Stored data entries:
########################################
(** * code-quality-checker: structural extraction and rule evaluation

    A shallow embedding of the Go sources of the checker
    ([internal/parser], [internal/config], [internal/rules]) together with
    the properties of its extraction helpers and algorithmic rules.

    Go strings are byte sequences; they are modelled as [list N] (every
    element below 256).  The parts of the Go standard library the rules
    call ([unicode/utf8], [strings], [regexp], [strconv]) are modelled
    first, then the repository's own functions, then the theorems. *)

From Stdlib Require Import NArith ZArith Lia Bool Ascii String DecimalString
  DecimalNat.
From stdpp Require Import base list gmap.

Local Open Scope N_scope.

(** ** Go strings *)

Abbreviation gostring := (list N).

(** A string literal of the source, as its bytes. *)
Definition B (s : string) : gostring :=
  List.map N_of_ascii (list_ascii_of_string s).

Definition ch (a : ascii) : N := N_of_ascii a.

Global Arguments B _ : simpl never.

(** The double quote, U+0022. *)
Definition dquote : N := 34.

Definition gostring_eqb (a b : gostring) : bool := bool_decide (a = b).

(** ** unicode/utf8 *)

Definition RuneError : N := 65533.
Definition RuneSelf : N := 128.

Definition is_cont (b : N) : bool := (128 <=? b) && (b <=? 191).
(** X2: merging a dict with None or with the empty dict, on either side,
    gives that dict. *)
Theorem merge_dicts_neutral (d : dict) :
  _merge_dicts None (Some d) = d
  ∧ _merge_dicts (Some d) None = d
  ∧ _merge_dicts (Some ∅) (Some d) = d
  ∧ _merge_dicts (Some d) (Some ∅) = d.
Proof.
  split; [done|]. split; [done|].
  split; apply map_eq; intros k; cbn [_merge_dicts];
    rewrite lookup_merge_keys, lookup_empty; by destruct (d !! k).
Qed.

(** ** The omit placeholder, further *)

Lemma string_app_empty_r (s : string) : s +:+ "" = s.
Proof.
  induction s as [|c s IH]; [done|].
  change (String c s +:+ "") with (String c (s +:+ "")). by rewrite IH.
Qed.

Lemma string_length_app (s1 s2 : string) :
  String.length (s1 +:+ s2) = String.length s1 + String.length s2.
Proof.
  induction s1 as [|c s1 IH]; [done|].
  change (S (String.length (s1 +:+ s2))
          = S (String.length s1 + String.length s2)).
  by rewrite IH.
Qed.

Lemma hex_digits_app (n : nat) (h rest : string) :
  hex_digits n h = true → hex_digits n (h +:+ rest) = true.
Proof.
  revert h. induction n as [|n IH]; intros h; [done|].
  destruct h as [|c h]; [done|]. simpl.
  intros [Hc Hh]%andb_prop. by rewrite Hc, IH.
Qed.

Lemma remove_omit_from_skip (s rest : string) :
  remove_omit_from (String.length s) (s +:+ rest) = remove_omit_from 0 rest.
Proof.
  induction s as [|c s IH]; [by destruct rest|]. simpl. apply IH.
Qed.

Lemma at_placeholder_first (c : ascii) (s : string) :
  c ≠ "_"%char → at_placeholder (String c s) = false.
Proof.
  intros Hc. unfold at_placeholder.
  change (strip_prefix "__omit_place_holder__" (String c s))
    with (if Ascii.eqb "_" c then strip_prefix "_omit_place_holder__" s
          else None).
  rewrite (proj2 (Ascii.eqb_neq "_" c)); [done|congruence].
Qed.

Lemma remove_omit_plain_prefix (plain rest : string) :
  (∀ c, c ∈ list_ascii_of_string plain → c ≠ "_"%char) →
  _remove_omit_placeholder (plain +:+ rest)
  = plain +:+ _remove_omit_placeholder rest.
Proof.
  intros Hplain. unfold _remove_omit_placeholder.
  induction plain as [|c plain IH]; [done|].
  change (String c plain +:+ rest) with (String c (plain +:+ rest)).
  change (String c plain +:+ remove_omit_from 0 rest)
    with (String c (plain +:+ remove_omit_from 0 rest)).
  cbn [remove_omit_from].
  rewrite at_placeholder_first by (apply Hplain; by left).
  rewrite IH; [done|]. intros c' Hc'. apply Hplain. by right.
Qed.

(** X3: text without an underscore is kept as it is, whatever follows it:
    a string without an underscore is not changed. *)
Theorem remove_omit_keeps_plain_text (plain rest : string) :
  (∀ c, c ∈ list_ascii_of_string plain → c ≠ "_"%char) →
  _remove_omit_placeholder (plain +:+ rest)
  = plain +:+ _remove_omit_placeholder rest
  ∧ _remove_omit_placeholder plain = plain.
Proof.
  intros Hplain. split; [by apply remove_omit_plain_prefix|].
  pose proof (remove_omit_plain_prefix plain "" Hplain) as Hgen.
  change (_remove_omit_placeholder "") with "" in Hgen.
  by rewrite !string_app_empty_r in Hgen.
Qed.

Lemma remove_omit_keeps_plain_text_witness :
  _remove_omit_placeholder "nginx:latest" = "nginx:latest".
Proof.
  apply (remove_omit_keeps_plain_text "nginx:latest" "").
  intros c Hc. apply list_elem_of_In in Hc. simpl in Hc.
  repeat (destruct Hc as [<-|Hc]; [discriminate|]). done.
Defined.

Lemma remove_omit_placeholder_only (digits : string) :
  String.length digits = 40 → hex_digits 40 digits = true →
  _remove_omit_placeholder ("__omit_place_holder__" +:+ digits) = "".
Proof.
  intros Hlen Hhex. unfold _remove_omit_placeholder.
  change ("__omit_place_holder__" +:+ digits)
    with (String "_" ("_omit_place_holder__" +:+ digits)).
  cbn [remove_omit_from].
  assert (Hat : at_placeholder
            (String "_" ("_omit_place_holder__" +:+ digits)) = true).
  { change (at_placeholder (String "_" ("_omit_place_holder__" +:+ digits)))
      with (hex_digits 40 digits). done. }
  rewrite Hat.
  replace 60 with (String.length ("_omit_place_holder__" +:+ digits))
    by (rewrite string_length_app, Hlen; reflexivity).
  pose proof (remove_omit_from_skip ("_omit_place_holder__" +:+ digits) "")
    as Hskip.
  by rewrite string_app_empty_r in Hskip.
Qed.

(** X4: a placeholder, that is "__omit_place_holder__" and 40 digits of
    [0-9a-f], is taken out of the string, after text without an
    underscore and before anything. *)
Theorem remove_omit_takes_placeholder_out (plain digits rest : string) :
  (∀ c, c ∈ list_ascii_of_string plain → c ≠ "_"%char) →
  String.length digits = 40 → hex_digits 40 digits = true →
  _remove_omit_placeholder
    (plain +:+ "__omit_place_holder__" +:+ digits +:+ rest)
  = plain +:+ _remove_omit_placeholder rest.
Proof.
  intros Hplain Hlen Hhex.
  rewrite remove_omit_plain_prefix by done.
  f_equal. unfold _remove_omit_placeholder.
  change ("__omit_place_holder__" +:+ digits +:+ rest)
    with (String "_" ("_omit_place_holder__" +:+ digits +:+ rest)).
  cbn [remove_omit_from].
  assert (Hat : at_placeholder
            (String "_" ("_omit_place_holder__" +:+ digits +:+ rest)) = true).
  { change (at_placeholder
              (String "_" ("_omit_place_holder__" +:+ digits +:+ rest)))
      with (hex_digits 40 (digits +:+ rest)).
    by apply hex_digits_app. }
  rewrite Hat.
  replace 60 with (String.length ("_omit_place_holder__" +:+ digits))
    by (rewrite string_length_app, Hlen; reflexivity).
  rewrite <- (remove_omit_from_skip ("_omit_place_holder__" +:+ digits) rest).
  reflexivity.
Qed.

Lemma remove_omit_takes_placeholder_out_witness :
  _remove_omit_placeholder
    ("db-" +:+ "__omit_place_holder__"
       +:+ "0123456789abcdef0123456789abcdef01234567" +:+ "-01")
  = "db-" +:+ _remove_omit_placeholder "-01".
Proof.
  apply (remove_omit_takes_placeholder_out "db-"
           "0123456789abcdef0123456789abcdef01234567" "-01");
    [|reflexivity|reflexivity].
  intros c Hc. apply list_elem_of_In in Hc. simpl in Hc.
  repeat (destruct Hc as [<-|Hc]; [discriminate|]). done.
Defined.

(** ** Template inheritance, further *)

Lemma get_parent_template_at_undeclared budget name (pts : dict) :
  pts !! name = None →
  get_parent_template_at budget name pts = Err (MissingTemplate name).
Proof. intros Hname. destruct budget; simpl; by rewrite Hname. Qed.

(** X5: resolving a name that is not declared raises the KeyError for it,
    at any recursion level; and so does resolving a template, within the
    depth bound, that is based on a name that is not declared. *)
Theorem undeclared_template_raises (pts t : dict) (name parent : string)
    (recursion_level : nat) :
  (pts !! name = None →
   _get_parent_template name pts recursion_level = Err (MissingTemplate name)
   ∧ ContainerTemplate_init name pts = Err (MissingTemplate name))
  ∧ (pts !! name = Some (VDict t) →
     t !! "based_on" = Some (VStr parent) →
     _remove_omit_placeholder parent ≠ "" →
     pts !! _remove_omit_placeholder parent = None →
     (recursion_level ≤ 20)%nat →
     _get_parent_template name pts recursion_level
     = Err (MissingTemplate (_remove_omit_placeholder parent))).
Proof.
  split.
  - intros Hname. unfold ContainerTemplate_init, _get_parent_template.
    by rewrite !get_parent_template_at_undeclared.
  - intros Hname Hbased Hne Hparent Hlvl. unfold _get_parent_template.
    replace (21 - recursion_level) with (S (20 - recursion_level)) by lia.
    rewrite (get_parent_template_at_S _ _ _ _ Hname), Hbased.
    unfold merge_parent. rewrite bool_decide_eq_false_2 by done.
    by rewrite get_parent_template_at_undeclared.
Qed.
########################################
= Assigned task =
Repeat the entries above exactly, from the first line through the line containing "(** The double quote, U+0022. *)".

= Solution for this problem =
(** * code-quality-checker: structural extraction and rule evaluation

    A shallow embedding of the Go sources of the checker
    ([internal/parser], [internal/config], [internal/rules]) together with
    the properties of its extraction helpers and algorithmic rules.

    Go strings are byte sequences; they are modelled as [list N] (every
    element below 256).  The parts of the Go standard library the rules
    call ([unicode/utf8], [strings], [regexp], [strconv]) are modelled
    first, then the repository's own functions, then the theorems. *)

From Stdlib Require Import NArith ZArith Lia Bool Ascii String DecimalString
  DecimalNat.
From stdpp Require Import base list gmap.

Local Open Scope N_scope.

(** ** Go strings *)

Abbreviation gostring := (list N).

(** A string literal of the source, as its bytes. *)
Definition B (s : string) : gostring :=
  List.map N_of_ascii (list_ascii_of_string s).

Definition ch (a : ascii) : N := N_of_ascii a.

Global Arguments B _ : simpl never.

(** The double quote, U+0022. *)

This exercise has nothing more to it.